● Extracted material
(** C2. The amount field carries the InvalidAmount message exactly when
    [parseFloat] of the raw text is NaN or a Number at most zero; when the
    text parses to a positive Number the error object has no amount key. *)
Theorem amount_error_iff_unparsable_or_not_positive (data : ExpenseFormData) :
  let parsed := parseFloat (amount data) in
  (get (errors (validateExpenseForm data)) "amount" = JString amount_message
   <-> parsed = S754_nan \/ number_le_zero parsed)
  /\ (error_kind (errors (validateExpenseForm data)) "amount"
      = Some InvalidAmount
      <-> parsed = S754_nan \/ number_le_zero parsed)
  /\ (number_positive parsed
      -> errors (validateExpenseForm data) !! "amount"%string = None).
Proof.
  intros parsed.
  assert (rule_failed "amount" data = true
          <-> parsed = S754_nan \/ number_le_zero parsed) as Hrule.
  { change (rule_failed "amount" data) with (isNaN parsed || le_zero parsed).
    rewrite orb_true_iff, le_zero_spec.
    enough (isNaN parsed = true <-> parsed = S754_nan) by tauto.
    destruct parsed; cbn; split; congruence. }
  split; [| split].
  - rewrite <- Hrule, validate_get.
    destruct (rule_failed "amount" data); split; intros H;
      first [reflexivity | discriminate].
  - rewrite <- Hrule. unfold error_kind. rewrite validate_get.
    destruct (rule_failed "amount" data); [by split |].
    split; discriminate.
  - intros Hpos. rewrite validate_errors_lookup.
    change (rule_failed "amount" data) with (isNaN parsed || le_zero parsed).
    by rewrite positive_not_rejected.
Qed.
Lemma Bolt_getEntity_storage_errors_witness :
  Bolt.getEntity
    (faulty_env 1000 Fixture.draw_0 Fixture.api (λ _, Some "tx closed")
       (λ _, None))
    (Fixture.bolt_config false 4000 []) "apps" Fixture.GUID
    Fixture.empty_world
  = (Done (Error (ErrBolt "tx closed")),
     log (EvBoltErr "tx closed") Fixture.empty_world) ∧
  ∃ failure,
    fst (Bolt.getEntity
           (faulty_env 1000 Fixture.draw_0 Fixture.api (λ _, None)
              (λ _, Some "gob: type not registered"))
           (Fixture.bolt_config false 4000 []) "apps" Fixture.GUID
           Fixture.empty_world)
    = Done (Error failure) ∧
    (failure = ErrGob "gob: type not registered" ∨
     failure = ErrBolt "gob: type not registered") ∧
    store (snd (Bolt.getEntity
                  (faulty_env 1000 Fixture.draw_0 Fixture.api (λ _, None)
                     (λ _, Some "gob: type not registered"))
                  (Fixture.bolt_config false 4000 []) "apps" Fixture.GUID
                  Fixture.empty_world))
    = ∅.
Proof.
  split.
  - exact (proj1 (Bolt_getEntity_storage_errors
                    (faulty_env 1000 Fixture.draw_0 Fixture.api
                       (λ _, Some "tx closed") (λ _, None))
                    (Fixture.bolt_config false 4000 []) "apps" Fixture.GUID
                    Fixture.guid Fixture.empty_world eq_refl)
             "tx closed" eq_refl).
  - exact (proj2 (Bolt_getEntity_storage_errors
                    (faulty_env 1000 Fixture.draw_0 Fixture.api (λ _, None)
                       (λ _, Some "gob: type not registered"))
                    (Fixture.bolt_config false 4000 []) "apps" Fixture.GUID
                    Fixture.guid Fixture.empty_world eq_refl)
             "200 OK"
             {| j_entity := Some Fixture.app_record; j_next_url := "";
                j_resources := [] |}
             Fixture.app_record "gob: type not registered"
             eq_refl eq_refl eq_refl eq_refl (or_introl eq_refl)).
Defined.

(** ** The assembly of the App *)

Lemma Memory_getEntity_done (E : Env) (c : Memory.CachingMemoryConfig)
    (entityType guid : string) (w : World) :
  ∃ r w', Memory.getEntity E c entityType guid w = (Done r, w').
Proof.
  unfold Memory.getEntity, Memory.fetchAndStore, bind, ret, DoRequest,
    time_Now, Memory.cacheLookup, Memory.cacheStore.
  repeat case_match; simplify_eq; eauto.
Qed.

==

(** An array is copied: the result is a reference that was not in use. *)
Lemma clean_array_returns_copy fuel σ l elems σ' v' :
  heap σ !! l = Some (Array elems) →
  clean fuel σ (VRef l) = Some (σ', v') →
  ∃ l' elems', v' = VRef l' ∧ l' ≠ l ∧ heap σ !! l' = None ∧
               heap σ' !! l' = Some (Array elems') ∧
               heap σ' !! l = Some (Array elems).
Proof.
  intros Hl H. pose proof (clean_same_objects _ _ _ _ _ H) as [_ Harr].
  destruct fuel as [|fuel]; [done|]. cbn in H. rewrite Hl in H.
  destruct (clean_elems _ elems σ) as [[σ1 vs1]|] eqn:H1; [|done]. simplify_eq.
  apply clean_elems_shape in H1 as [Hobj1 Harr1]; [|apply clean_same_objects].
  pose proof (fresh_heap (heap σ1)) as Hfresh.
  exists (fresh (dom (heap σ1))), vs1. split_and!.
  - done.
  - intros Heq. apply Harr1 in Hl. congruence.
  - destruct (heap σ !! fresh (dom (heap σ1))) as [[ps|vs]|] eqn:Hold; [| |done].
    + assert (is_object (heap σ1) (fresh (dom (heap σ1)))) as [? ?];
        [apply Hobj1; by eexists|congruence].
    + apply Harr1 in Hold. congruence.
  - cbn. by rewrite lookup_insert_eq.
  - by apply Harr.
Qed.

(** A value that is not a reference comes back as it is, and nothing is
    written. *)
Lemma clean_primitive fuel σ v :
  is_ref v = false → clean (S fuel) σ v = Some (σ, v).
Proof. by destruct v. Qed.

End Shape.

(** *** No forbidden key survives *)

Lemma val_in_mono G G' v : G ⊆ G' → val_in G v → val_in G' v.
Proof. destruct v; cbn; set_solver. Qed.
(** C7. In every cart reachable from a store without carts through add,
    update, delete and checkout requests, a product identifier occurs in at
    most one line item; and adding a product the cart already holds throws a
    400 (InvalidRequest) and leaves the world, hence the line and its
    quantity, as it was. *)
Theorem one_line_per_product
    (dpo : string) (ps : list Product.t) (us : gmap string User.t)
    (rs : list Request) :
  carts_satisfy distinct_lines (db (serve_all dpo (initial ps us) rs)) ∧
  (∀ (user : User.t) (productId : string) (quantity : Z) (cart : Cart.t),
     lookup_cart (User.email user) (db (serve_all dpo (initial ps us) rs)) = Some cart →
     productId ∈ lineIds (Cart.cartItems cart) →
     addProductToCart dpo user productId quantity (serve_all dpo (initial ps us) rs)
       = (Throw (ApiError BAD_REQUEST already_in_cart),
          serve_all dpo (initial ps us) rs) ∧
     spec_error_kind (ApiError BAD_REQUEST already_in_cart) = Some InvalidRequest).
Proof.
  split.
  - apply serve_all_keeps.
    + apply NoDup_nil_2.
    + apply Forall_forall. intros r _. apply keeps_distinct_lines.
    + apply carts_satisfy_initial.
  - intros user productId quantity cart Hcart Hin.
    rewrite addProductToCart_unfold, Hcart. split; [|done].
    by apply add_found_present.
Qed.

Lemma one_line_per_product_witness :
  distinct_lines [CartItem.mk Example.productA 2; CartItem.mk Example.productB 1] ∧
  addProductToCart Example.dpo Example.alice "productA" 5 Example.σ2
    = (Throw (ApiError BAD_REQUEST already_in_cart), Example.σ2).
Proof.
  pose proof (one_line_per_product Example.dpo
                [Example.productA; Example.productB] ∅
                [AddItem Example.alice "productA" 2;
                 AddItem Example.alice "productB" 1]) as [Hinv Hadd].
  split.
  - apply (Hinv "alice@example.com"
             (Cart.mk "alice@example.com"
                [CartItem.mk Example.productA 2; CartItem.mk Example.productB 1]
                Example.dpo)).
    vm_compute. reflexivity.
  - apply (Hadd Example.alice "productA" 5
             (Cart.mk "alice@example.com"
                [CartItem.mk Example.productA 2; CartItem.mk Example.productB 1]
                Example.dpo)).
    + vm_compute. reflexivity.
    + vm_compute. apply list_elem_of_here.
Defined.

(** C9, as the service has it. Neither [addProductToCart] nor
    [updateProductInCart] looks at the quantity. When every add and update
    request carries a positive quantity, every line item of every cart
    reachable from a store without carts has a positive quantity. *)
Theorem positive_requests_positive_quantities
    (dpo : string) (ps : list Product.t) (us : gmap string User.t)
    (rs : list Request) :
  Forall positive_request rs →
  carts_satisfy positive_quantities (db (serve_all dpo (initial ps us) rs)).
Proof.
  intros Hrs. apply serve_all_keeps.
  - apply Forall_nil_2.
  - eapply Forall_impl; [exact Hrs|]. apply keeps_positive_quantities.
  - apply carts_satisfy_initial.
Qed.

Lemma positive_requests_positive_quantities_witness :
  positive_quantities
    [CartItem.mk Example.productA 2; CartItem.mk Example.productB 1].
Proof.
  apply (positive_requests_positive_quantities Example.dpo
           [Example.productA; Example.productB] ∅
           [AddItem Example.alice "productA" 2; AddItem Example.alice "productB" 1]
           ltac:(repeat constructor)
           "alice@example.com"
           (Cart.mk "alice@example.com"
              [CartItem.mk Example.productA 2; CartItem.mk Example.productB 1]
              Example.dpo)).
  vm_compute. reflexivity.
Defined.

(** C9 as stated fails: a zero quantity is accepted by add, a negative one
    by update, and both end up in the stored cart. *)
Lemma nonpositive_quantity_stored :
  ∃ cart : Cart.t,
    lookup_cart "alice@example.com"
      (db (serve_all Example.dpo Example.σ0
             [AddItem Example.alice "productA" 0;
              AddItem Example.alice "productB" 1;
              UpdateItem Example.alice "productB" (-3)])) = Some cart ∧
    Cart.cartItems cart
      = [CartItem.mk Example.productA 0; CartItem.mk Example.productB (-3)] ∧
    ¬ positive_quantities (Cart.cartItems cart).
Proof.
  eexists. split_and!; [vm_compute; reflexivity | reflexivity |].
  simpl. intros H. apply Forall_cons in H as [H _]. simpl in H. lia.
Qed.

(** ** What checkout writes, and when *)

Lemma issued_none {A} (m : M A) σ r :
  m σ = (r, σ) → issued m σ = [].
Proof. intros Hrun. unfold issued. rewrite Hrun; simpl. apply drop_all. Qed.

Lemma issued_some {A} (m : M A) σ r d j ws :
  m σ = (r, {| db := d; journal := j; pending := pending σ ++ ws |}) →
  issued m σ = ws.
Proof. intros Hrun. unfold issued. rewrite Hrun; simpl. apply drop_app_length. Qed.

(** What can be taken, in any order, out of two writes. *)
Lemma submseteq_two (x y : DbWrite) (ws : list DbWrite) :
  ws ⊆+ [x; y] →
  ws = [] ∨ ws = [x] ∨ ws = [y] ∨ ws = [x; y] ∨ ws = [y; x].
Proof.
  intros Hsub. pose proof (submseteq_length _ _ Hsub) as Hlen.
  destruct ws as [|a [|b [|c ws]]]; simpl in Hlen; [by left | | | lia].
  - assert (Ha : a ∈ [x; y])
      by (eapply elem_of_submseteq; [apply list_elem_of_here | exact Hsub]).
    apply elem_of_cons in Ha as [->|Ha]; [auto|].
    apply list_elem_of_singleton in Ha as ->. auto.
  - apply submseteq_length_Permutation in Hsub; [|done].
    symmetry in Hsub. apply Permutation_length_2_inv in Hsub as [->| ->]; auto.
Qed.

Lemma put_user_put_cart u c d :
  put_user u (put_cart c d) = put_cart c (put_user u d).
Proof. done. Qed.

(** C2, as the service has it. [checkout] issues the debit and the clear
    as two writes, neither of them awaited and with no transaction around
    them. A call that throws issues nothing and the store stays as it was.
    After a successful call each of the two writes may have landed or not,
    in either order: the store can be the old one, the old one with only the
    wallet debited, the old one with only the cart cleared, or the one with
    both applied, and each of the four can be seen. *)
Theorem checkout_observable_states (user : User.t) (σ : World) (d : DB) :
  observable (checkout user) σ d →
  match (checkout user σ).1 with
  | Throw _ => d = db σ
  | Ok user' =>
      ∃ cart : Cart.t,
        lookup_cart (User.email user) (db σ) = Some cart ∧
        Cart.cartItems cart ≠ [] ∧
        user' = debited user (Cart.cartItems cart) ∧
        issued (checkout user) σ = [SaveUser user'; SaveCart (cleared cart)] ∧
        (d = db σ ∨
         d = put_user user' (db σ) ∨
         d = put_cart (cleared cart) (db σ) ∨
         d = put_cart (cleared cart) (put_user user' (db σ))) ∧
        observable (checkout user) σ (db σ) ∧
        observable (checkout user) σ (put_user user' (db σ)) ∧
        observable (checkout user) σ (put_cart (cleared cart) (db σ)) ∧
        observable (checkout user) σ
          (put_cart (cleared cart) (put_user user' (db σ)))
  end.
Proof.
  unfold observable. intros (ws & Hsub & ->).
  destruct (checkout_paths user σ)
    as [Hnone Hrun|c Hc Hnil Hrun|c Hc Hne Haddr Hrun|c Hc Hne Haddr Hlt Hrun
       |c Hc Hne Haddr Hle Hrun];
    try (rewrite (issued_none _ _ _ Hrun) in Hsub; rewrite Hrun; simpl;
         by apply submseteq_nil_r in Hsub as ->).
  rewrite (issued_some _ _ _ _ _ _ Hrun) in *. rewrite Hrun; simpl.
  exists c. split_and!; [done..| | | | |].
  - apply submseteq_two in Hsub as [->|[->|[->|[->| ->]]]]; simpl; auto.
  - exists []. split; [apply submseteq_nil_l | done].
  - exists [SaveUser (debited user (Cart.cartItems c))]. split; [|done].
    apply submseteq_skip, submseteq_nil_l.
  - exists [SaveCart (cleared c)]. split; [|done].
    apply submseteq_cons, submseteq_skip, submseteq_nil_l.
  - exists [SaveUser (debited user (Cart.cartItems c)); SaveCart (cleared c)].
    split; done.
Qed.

--

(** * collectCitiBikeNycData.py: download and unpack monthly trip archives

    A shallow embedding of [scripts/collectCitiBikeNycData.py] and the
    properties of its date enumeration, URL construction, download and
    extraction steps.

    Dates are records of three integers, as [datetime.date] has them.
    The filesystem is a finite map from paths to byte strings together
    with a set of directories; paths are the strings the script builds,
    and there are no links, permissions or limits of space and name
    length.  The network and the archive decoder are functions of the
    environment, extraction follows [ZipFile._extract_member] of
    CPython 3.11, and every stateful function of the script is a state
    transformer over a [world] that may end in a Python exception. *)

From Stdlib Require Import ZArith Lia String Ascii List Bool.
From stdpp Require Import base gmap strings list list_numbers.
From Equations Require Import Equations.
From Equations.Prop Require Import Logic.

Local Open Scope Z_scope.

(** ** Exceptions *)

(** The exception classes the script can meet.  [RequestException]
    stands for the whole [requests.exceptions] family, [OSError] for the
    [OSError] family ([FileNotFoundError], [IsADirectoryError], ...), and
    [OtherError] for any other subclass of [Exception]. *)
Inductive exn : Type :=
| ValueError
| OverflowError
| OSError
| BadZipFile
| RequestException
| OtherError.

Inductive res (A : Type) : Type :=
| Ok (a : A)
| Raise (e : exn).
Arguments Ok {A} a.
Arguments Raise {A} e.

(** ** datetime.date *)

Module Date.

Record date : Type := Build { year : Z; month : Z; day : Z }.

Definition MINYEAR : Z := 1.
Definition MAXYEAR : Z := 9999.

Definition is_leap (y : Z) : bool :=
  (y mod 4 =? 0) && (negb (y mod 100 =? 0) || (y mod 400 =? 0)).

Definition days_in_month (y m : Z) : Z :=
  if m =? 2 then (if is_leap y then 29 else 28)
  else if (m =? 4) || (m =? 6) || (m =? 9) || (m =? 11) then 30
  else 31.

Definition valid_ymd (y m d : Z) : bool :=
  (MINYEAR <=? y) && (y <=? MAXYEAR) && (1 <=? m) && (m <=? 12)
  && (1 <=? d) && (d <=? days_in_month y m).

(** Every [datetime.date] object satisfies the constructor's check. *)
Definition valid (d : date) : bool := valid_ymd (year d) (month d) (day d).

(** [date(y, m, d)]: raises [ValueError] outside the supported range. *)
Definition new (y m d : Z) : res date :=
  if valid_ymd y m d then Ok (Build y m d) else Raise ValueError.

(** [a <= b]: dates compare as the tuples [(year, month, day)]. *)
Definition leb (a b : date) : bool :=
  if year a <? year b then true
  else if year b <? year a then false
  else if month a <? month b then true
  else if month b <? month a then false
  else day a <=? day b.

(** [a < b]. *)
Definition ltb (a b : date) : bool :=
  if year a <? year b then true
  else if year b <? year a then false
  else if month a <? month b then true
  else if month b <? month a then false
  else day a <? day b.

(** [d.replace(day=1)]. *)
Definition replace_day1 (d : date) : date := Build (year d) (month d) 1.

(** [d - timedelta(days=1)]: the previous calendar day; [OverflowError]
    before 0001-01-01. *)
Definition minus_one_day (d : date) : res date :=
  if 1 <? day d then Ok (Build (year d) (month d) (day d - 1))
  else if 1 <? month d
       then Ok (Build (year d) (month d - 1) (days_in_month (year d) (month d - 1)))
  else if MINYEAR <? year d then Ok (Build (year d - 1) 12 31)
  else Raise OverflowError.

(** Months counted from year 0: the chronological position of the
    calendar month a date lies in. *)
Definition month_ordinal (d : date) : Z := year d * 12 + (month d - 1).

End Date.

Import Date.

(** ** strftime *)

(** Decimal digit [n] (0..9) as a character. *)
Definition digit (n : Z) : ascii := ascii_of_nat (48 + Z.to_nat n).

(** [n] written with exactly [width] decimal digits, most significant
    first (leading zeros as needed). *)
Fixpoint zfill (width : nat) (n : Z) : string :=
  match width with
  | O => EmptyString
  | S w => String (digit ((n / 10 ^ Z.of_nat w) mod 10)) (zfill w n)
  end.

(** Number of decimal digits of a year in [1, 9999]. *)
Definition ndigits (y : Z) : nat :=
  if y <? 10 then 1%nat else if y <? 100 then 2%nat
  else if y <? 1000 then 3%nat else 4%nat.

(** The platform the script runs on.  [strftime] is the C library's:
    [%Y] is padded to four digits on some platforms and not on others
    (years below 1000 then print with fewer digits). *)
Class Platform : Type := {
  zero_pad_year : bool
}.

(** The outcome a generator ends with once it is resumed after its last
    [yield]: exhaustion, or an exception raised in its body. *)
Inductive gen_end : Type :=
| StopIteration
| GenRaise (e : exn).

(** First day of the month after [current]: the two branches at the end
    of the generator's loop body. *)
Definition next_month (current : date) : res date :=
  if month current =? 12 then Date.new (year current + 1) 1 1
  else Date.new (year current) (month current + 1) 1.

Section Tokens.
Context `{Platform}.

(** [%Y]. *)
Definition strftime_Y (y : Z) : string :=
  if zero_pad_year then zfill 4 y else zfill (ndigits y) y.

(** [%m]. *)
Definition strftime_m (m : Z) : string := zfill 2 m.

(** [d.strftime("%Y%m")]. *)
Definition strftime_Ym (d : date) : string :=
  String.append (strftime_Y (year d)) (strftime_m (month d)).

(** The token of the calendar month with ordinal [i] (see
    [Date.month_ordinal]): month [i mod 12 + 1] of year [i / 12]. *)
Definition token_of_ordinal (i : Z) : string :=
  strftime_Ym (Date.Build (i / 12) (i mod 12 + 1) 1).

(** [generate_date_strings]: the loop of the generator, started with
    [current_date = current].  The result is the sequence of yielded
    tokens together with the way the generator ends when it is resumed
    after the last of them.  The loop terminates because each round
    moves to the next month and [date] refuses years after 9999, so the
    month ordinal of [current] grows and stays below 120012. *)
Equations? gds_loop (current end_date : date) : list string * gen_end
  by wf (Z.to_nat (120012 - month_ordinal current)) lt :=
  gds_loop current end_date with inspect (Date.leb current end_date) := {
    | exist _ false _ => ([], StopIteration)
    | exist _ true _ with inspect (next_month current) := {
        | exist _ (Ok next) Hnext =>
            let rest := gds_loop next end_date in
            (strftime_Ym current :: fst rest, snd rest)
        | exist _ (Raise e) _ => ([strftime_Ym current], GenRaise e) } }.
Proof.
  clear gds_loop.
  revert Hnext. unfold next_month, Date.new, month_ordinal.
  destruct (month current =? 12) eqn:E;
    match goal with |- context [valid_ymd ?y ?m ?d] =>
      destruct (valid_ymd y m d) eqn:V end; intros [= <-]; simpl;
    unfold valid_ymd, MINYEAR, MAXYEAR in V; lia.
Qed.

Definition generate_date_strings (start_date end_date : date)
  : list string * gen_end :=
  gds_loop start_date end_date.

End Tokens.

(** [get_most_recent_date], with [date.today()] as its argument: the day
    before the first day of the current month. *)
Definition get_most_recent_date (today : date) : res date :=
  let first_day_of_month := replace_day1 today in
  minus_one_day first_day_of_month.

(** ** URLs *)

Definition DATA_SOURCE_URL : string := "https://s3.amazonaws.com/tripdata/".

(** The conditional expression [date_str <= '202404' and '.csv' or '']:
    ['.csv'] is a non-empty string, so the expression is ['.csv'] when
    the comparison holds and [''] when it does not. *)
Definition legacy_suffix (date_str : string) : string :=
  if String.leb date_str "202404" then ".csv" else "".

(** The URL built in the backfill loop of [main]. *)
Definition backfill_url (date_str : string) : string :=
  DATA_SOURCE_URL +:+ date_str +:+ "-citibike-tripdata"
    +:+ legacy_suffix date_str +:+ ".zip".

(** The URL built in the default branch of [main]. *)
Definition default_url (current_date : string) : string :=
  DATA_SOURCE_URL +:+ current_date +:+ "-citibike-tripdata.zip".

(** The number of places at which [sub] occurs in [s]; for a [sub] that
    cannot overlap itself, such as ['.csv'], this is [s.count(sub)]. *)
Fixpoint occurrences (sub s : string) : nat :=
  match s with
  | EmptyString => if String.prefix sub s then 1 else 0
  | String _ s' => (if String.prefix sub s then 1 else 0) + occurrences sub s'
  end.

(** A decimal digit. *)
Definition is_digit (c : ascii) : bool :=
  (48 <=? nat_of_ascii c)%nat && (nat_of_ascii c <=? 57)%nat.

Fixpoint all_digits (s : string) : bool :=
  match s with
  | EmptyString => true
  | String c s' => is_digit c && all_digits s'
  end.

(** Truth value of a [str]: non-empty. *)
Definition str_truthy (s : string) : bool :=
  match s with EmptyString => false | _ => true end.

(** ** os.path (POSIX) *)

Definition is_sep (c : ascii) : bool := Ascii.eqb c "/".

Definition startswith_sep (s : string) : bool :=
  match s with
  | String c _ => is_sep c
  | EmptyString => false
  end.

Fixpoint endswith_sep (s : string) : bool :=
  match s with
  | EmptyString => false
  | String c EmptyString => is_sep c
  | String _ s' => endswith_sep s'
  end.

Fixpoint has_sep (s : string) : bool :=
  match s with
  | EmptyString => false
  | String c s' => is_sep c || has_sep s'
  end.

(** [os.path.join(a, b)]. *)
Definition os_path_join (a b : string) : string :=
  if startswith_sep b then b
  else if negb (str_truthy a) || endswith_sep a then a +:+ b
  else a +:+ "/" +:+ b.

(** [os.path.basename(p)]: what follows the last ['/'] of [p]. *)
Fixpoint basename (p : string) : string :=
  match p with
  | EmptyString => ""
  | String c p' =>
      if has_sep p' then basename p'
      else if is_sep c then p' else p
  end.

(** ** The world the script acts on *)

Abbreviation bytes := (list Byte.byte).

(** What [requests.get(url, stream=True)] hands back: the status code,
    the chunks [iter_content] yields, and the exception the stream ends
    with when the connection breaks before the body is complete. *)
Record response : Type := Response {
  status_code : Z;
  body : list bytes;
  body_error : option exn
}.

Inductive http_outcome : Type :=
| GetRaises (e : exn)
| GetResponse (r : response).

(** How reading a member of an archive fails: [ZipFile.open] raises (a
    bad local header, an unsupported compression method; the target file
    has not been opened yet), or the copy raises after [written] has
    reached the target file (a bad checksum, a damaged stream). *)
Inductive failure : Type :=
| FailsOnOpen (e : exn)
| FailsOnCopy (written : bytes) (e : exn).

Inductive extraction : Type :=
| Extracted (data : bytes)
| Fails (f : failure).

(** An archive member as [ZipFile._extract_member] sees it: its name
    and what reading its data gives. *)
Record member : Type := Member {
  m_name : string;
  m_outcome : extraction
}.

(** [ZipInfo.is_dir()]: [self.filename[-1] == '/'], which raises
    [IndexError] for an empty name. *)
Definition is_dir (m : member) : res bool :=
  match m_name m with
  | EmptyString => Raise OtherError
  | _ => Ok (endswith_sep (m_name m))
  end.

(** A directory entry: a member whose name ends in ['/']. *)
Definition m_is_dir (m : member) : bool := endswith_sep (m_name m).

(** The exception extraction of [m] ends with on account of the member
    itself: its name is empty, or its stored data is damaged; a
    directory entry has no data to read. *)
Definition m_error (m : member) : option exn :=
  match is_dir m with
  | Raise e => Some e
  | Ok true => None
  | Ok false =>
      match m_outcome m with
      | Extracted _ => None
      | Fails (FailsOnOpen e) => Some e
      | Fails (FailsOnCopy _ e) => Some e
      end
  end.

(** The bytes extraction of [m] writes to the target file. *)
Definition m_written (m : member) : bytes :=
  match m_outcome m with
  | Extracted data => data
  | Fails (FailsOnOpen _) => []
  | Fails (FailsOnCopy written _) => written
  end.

● What this task involves
Reprint exactly the lines above that start at the one with "Definition month_ordinal (d" and end at the one with "(** [generate_date_strings]: the", keeping both and adding none.

● Result
Definition month_ordinal (d : date) : Z := year d * 12 + (month d - 1).

End Date.

Import Date.

(** ** strftime *)

(** Decimal digit [n] (0..9) as a character. *)
Definition digit (n : Z) : ascii := ascii_of_nat (48 + Z.to_nat n).

(** [n] written with exactly [width] decimal digits, most significant
    first (leading zeros as needed). *)
Fixpoint zfill (width : nat) (n : Z) : string :=
  match width with
  | O => EmptyString
  | S w => String (digit ((n / 10 ^ Z.of_nat w) mod 10)) (zfill w n)
  end.

(** Number of decimal digits of a year in [1, 9999]. *)
Definition ndigits (y : Z) : nat :=
  if y <? 10 then 1%nat else if y <? 100 then 2%nat
  else if y <? 1000 then 3%nat else 4%nat.

(** The platform the script runs on.  [strftime] is the C library's:
    [%Y] is padded to four digits on some platforms and not on others
    (years below 1000 then print with fewer digits). *)
Class Platform : Type := {
  zero_pad_year : bool
}.

(** The outcome a generator ends with once it is resumed after its last
    [yield]: exhaustion, or an exception raised in its body. *)
Inductive gen_end : Type :=
| StopIteration
| GenRaise (e : exn).

(** First day of the month after [current]: the two branches at the end
    of the generator's loop body. *)
Definition next_month (current : date) : res date :=
  if month current =? 12 then Date.new (year current + 1) 1 1
  else Date.new (year current) (month current + 1) 1.

Section Tokens.
Context `{Platform}.

(** [%Y]. *)
Definition strftime_Y (y : Z) : string :=
  if zero_pad_year then zfill 4 y else zfill (ndigits y) y.

(** [%m]. *)
Definition strftime_m (m : Z) : string := zfill 2 m.

(** [d.strftime("%Y%m")]. *)
Definition strftime_Ym (d : date) : string :=
  String.append (strftime_Y (year d)) (strftime_m (month d)).

(** The token of the calendar month with ordinal [i] (see
    [Date.month_ordinal]): month [i mod 12 + 1] of year [i / 12]. *)
Definition token_of_ordinal (i : Z) : string :=
  strftime_Ym (Date.Build (i / 12) (i mod 12 + 1) 1).

(** [generate_date_strings]: the loop of the generator, started with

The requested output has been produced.